__INFORMATION__:
/---
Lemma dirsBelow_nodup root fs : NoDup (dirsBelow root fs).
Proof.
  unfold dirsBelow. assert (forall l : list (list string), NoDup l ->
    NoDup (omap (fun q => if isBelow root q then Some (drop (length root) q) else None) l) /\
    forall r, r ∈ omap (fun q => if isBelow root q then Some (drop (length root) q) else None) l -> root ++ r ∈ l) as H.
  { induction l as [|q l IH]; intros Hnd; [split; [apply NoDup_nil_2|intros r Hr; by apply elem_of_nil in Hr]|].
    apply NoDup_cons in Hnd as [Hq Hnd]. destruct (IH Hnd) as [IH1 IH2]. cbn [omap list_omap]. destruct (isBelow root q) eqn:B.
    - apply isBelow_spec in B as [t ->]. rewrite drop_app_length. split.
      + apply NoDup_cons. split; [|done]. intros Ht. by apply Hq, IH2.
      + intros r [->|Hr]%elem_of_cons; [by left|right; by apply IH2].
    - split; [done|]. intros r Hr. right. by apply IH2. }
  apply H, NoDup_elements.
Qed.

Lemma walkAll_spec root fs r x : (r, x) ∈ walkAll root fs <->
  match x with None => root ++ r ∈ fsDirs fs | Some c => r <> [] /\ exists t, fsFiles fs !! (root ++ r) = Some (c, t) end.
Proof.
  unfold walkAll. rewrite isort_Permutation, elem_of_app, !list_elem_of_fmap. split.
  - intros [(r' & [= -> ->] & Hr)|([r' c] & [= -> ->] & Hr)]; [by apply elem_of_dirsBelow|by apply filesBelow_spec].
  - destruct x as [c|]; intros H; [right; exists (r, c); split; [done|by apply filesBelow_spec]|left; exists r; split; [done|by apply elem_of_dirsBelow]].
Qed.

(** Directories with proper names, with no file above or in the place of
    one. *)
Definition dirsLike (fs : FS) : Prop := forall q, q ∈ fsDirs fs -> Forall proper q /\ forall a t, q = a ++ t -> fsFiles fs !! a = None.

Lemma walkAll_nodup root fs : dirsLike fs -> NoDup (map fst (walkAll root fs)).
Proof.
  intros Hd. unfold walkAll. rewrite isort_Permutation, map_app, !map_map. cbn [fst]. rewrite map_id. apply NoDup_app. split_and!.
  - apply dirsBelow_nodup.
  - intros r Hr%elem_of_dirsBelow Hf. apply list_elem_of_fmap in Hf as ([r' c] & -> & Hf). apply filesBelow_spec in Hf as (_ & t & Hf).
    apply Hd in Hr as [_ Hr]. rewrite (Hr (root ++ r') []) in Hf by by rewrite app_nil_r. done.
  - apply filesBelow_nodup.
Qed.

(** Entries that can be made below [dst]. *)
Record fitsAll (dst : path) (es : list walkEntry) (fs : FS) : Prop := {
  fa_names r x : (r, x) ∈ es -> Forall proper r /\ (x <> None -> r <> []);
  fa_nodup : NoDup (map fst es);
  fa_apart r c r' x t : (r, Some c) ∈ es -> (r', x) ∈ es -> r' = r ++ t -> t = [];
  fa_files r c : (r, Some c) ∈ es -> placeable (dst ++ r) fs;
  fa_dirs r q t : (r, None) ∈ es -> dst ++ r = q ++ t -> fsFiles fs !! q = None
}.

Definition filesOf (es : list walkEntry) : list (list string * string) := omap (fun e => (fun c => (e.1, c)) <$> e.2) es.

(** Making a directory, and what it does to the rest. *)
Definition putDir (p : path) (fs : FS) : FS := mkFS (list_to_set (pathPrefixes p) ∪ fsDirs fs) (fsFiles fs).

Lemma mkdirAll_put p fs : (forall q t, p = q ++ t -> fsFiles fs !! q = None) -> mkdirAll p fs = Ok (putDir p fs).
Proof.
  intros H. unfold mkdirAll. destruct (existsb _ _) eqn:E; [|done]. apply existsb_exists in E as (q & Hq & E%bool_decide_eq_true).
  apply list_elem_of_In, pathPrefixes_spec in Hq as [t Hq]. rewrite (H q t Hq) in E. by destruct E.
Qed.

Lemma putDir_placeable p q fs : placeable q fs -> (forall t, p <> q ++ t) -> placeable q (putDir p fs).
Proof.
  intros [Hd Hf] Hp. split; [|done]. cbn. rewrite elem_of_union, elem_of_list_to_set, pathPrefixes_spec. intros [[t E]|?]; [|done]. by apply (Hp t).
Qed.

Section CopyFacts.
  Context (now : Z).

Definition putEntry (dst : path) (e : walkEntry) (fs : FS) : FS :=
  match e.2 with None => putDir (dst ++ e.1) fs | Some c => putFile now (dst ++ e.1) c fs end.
\---
Sift the material for lines that include the word "string", and copy each one.

  unfold dirsBelow. assert (forall l : list (list string), NoDup l ->
Definition filesOf (es : list walkEntry) : list (list string * string) := omap (fun e => (fun c => (e.1, c)) <$> e.2) es.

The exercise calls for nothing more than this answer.